*WHAT THIS TASK INVOLVES*
From the data below, return the exact lines starting at the line containing "assert (HsS' : debug_info_table" and ending at the line containing "(get_di_Done _ _ _ Hp)).", both included, and nothing else.

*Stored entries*
________
(** The pointer of the cycle, requested first. *)
Lemma pointer_of_cycle fuel ctx p s m eP eS eM :
  pointer_struct_cycle junk ctx p s m eP eS eM ->
  let n := length (calls (module ctx)) in
  exists ctx' name_s size_s name_m offset_m size_m,
    dwarf2_parse_pointer_type junk (load (S (S fuel))) p ctx
    = Done (Some (S (S (S n)))) ctx'
    /\ extends ctx ctx'
    /\ calls (module ctx')
       = calls (module ctx)
         ++ [symt_new_udt name_s size_s UdtStruct;
             symt_new_pointer (Some n);
             symt_add_udt_element (Some n) name_m (Some (S n)) offset_m size_m;
             symt_new_pointer (Some n)]
    /\ debug_info_table ctx'
       = <[p := set_symt eP (Some (S (S (S n))))]>
           (<[s := set_symt eS (Some n)]> (debug_info_table ctx)).
Proof.
  intros Hcyc n.
  destruct (struct_of_cycle fuel ctx p s m eP eS eM Hcyc)
    as (cS & name_s & size_s & name_m & offset_m & size_m & HrunS & ES
        & HcallsS & HtabS).
  fold n in HrunS, HcallsS, HtabS.
  destruct Hcyc as [Hp HtagP HsP HrP (aP & HaP & HaPs) Hs HtagS HsS HrS Hchild
                      Hchildren Hm HtagM HrM (aM & HaM & HaMp) Hloc].
  assert (Hps : p <> s).
  { intros ->. rewrite Hp in Hs. injection Hs as ->.
    rewrite HtagP in HtagS. discriminate. }
  destruct (find_attribute_or_run ctx eP DW_AT_byte_size (uninitialized junk) 0
              (HrP _ _)) as (sz & Hsz).
  assert (HsS' : debug_info_table cS !! s = Some (set_symt eS (Some n))).
  { rewrite HtabS, lookup_insert_ne by auto. apply lookup_insert_eq. }
  assert (HpS : debug_info_table cS !! p = Some (set_symt eP (Some (S n))))
    by (rewrite HtabS; apply lookup_insert_eq).
  assert (Hlook : dwarf2_lookup_type junk (load (S (S fuel))) p ctx
                  = Done (Some n) cS).
  { unfold dwarf2_lookup_type.
    rewrite (bind_Done _ _ _ _ _ (get_di_Done _ _ _ Hp)).
    unfold bind at 1. cbn [get_ctx]. rewrite HaP.
    unfold bind at 1. cbn [lift ret]. rewrite HaPs.
    rewrite (bind_Done _ _ _ _ _ (get_di_Done _ _ _ Hs)). rewrite HsS.
    cbn [dwarf2_load_one_entry].
    unfold bind at 1.
    rewrite (body_structure_type _ _ _ _ _ _ Hs HtagS).
    rewrite (bind_Done _ _ _ _ _ HrunS). cbn [ret].
    rewrite (di_symt_Done _ _ _ HsS'). reflexivity. }
  assert (Hlen : length (calls (module cS)) = S (S (S n))).
  { rewrite HcallsS, length_app. cbn. subst n. lia. }
  eexists. exists name_s, size_s, name_m, offset_m, size_m.
  assert (Hrun : dwarf2_parse_pointer_type junk (load (S (S fuel))) p ctx
    = Done (Some (length (calls (module cS))))
        (with_new_symbol cS (symt_new_pointer (Some n)) p
           (set_symt eP (Some (S n))))).
  { unfold dwarf2_parse_pointer_type.
    rewrite (bind_Done _ _ _ _ _ (get_di_Done _ _ _ Hp)), HsP.
    rewrite (bind_Done _ _ _ _ _ Hsz).
    rewrite (bind_Done _ _ _ _ _ Hlook).
    unfold bind at 1. cbn [call_new].
    unfold bind at 1. erewrite set_di_symt_Done by (cbn; exact HpS).
    erewrite di_symt_Done by (cbn; apply lookup_insert_eq).
    reflexivity. }
  rewrite Hlen in Hrun.
  split; [exact Hrun |]. split; [| split].
  - eapply preserves_parse_pointer_type; [| exact Hrun].
    intros d c. apply preserves_load_one_entry.
  - cbn. rewrite HcallsS, <- app_assoc. reflexivity.
  - cbn. rewrite HtabS, Hlen. rewrite insert_insert_eq. reflexivity.
Qed.

(** The pointer of the cycle, loaded: four calls, of which one
    [symt_new_udt]; the pointer is built for the member on the way and
    again for the request, and both pointer symbols point to the one
    structure symbol, which later requests answer. *)
Lemma pointer_of_cycle_loaded :
  forall (fuel : nat) (compiland : symt_ptr)
         (ctx : dwarf2_parse_context_t) (p s m : Z)
         (eP eS eM : dwarf2_debug_info_t),
  pointer_struct_cycle junk ctx p s m eP eS eM ->
  let n := length (calls (module ctx)) in
  exists ctx' name_s size_s name_m offset_m size_m,
    load (S (S (S fuel))) p compiland ctx = Done tt ctx'
    /\ calls (module ctx')
       = calls (module ctx)
         ++ [symt_new_udt name_s size_s UdtStruct;
             symt_new_pointer (Some n);
             symt_add_udt_element (Some n) name_m (Some (S n))
               offset_m size_m;
             symt_new_pointer (Some n)]
    /\ debug_info_table ctx' !! s = Some (set_symt eS (Some n))
    /\ debug_info_table ctx' !! p
       = Some (set_symt eP (Some (S (S (S n)))))
    /\ (forall load_one_entry udt,
          dwarf2_parse_udt_type junk symt_get_info_length load_one_entry
            s udt ctx' = Done (Some n) ctx')
    /\ (forall load_one_entry,
          dwarf2_lookup_type junk load_one_entry p ctx'
          = Done (Some n) ctx')
    /\ (forall load_one_entry,
          dwarf2_parse_pointer_type junk load_one_entry p ctx'
          = Done (Some (S (S (S n)))) ctx').
Proof.
  intros fuel compiland ctx p s m eP eS eM Hcyc n.
  destruct (pointer_of_cycle fuel ctx p s m eP eS eM Hcyc)
    as (ctx' & name_s & size_s & name_m & offset_m & size_m & Hrun & Hext
        & Hcalls & Htab).
  fold n in Hrun, Hcalls, Htab.
  pose proof Hcyc as
    [Hp HtagP HsP HrP (aP & HaP & HaPs) Hs HtagS HsS HrS Hchild Hchildren
       Hm HtagM HrM (aM & HaM & HaMp) Hloc].
  assert (Hps : p <> s).
  { intros ->. rewrite Hp in Hs. injection Hs as ->.
    rewrite HtagP in HtagS. discriminate. }
  assert (Hs' : debug_info_table ctx' !! s = Some (set_symt eS (Some n))).
  { rewrite Htab, lookup_insert_ne by auto. apply lookup_insert_eq. }
  assert (Hp' : debug_info_table ctx' !! p
                = Some (set_symt eP (Some (S (S (S n)))))).
  { rewrite Htab. apply lookup_insert_eq. }
  exists ctx', name_s, size_s, name_m, offset_m, size_m.
  split; [| split; [exact Hcalls | split; [exact Hs' | split; [exact Hp' |]]]].
  + cbn [dwarf2_load_one_entry].
    rewrite (body_pointer_type _ _ _ _ _ _ Hp HtagP).
    change (dwarf2_load_one_entry junk elf_is_in_thunk_area
              symt_get_info_length (S (S fuel)))
      with (load (S (S fuel))).
    rewrite (bind_Done _ _ _ _ _ Hrun). reflexivity.
  + split; [| split].
    * intros load_one_entry udt.
      apply (built_symbol_is_returned junk elf_is_in_thunk_area
               symt_get_info_length load_one_entry ctx' s _ n Hs' eq_refl).
    * intros load_one_entry.
      eapply lookup_type_memoized.
      -- exact Hp'.
      -- rewrite (find_attribute_extends ctx ctx') by exact Hext.
         rewrite (find_attribute_same_entry ctx eP) by (repeat split).
         exact HaP.
      -- rewrite HaPs. exact Hs'.
      -- reflexivity.
    * intros load_one_entry.
      apply (built_symbol_is_returned junk elf_is_in_thunk_area
               symt_get_info_length load_one_entry ctx' p _ _ Hp' eq_refl).
Qed.

End Cycle.

(* ================================================================== *)
(** * Further properties of the reader *)

(** ** The byte readers *)

Lemma leb128_length_of_unsigned bs ret shift n k v e :
  leb128_as_unsigned_loop bs ret shift n = Some (v, e) ->
  leb128_length_loop bs k = Some (k + (e - n) - 1).
Proof.
  revert ret shift n k. induction bs as [| byte bs IH]; intros ret shift n k.
  - discriminate.
  - cbn [leb128_as_unsigned_loop leb128_length_loop].
    destruct (Z.land byte 128 =? 0).
    + intros [= _ <-]. f_equal. lia.
    + intros H. rewrite (IH _ _ _ (k + 1) H). f_equal. lia.
Qed.

Lemma leb128_unsigned_of_length bs ret shift n k r :
  leb128_length_loop bs k = Some r ->
  exists v, leb128_as_unsigned_loop bs ret shift n = Some (v, n + (r - k) + 1).
Proof.
  revert ret shift n k. induction bs as [| byte bs IH]; intros ret shift n k.
  - discriminate.
  - cbn [leb128_as_unsigned_loop leb128_length_loop].
    destruct (Z.land byte 128 =? 0).
    + intros [= <-]. eexists. do 2 f_equal. lia.
    + intros H.
      destruct (IH (Z.lor ret (uint32 (int_shl (Z.land byte 127) shift)))
                  (uint32 (shift + 7)) (n + 1) _ H) as [v Hv].
      exists v. rewrite Hv. do 2 f_equal. lia.
Qed.

Lemma leb128_length_of_signed bs ret shift n k v b s e :
  leb128_as_signed_loop bs ret shift n = Some (v, b, s, e) ->
  leb128_length_loop bs k = Some (k + (e - n) - 1).
Proof.
  revert ret shift n k. induction bs as [| byte bs IH]; intros ret shift n k.
  - discriminate.
  - cbn [leb128_as_signed_loop leb128_length_loop].
    destruct (Z.land byte 128 =? 0).
    + intros [= _ _ _ <-]. f_equal. lia.
    + intros H. rewrite (IH _ _ _ (k + 1) H). f_equal. lia.
Qed.

Lemma leb128_signed_of_length bs ret shift n k r :
  leb128_length_loop bs k = Some r ->
  exists v b s,
    leb128_as_signed_loop bs ret shift n = Some (v, b, s, n + (r - k) + 1).
Proof.
  revert ret shift n k. induction bs as [| byte bs IH]; intros ret shift n k.
  - discriminate.
  - cbn [leb128_as_signed_loop leb128_length_loop].
    destruct (Z.land byte 128 =? 0).
    + intros [= <-]. do 3 eexists. do 2 f_equal. lia.
    + intros H.
      destruct (IH (Z.lor ret (int_shl (Z.land byte 127) shift))
                  (uint32 (shift + 7)) (n + 1) _ H) as (v & b & s & Hv).
      exists v, b, s. rewrite Hv. do 2 f_equal. lia.
Qed.

(** [dwarf2_leb128_length] counts exactly the bytes that either reader of
    base-128 numbers consumes at the same place: it answers [n] if and
    only if [dwarf2_leb128_as_unsigned], and likewise
    [dwarf2_leb128_as_signed], succeeds there and leaves the cursor [n]
    bytes further; all three fail together when the bytes run out before
    one without the bit 0x80.  [dwarf2_swallow_attribute] relies on this
    for the forms [DW_FORM_udata], [DW_FORM_sdata] and
    [DW_FORM_ref_udata]. *)
Theorem leb128_length_is_what_the_readers_consume (m : memory)
  (ctx : dwarf2_traverse_context_t) (n : Z) :
  (dwarf2_leb128_length m ctx = Some n
   <-> exists v,
         dwarf2_leb128_as_unsigned m ctx
         = Some (v, set_data ctx (data ctx + n)))
  /\ (dwarf2_leb128_length m ctx = Some n
      <-> exists v,
            dwarf2_leb128_as_signed m ctx
            = Some (v, set_data ctx (data ctx + n))).
Proof.
  unfold dwarf2_leb128_length, dwarf2_leb128_as_unsigned,
    dwarf2_leb128_as_signed, dwarf2_get_leb128_as_unsigned,
    dwarf2_get_leb128_as_signed.
  split; split.
  - destruct (leb128_length_loop (bytes_at m (data ctx)) 0) as [r |] eqn:Hr;
      [| discriminate].
    cbn. intros [= <-].
    destruct (leb128_unsigned_of_length _ 0 0 0 _ _ Hr) as [v Hv].
    exists v. rewrite Hv. cbn. do 3 f_equal. lia.
  - intros [v Hv].
    destruct (leb128_as_unsigned_loop (bytes_at m (data ctx)) 0 0 0)
      as [[v' e] |] eqn:Hl; [| discriminate].
    cbn in Hv. injection Hv as _ He.
    rewrite (leb128_length_of_unsigned _ _ _ _ 0 _ _ Hl). cbn.
    f_equal. lia.
  - destruct (leb128_length_loop (bytes_at m (data ctx)) 0) as [r |] eqn:Hr;
      [| discriminate].
    cbn. intros [= <-].
    destruct (leb128_signed_of_length _ 0 0 0 _ _ Hr) as (v & b & s & Hv).
    eexists. rewrite Hv. cbn. do 3 f_equal. lia.
  - intros [v Hv].
    destruct (leb128_as_signed_loop (bytes_at m (data ctx)) 0 0 0)
      as [[[[v' b] s] e] |] eqn:Hl; [| discriminate].
    cbn in Hv. injection Hv as _ He.
    rewrite (leb128_length_of_signed _ _ _ _ 0 _ _ _ _ Hl). cbn.
    f_equal. lia.
Qed.

Lemma lor_uint32_range a b :
  0 <= a < 2 ^ 32 -> 0 <= b < 2 ^ 32 -> 0 <= Z.lor a b < 2 ^ 32.
Proof.
  intros Ha Hb. split; [apply Z.lor_nonneg; lia |].
  destruct (Z.eq_dec (Z.lor a b) 0) as [-> | Hne]; [lia |].
  apply Z.log2_lt_pow2.
  - assert (0 <= Z.lor a b) by (apply Z.lor_nonneg; lia). lia.
  - rewrite Z.log2_lor by lia.
    destruct (Z.eq_dec a 0) as [-> | Ha0];
      destruct (Z.eq_dec b 0) as [-> | Hb0]; cbn [Z.log2]; try lia.
    + apply Z.max_lub_lt; [lia | apply Z.log2_lt_pow2; lia].
    + apply Z.max_lub_lt; [apply Z.log2_lt_pow2; lia | lia].
    + apply Z.max_lub_lt; apply Z.log2_lt_pow2; lia.
Qed.

Lemma land_le_r a b : 0 <= b -> 0 <= Z.land a b <= b.
Proof.
  intros Hb.
  assert (H1 : 0 <= Z.land a b) by (apply Z.land_nonneg; auto).
  assert (H2 : 0 <= Z.land (Z.lnot a) b) by (apply Z.land_nonneg; auto).
  assert (H3 : Z.land a b + Z.land (Z.lnot a) b = b).
  { rewrite Z.add_nocarry_lxor.
    - apply Z.bits_inj'. intros i Hi.
      rewrite Z.lxor_spec, !Z.land_spec, Z.lnot_spec by lia.
      destruct (Z.testbit a i), (Z.testbit b i); reflexivity.
    - apply Z.bits_inj'. intros i Hi.
      rewrite !Z.land_spec, Z.lnot_spec, Z.bits_0 by lia.
      destruct (Z.testbit a i), (Z.testbit b i); reflexivity. }
  lia.
Qed.

Lemma lor_sint32_range a b :
  - 2 ^ 31 <= a < 2 ^ 31 -> - 2 ^ 31 <= b < 2 ^ 31 ->
  - 2 ^ 31 <= Z.lor a b < 2 ^ 31.
Proof.
  intros Ha Hb.
  destruct (Z.lt_ge_cases b 0) as [Hneg | Hpos].
  - pose proof (Z.sub_lor_l_same_r a b) as H.
    pose proof (land_le_r a (Z.lnot b)) as Hl.
    unfold Z.lnot in *. rewrite <- Z.sub_1_r in *. lia.
  - destruct (Z.lt_ge_cases a 0) as [Hneg | Hpos'].
    + pose proof (Z.sub_lor_l_same_l b a) as H.
      pose proof (land_le_r b (Z.lnot a)) as Hl.
      unfold Z.lnot in *. rewrite <- Z.sub_1_r in *. lia.
    + split; [assert (0 <= Z.lor a b) by (apply Z.lor_nonneg; lia); lia |].
      destruct (Z.eq_dec (Z.lor a b) 0) as [-> | Hne]; [lia |].
      apply Z.log2_lt_pow2.
      * assert (0 <= Z.lor a b) by (apply Z.lor_nonneg; lia). lia.
      * rewrite Z.log2_lor by lia.
        destruct (Z.eq_dec a 0) as [-> | Ha0];
          destruct (Z.eq_dec b 0) as [-> | Hb0]; cbn [Z.log2]; try lia.
        -- apply Z.max_lub_lt; [lia | apply Z.log2_lt_pow2; lia].
        -- apply Z.max_lub_lt; [apply Z.log2_lt_pow2; lia | lia].
        -- apply Z.max_lub_lt; apply Z.log2_lt_pow2; lia.
Qed.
________
*RESULT BELOW*
  assert (HsS' : debug_info_table cS !! s = Some (set_symt eS (Some n))).
  { rewrite HtabS, lookup_insert_ne by auto. apply lookup_insert_eq. }
  assert (HpS : debug_info_table cS !! p = Some (set_symt eP (Some (S n))))
    by (rewrite HtabS; apply lookup_insert_eq).
  assert (Hlook : dwarf2_lookup_type junk (load (S (S fuel))) p ctx
                  = Done (Some n) cS).
  { unfold dwarf2_lookup_type.
    rewrite (bind_Done _ _ _ _ _ (get_di_Done _ _ _ Hp)).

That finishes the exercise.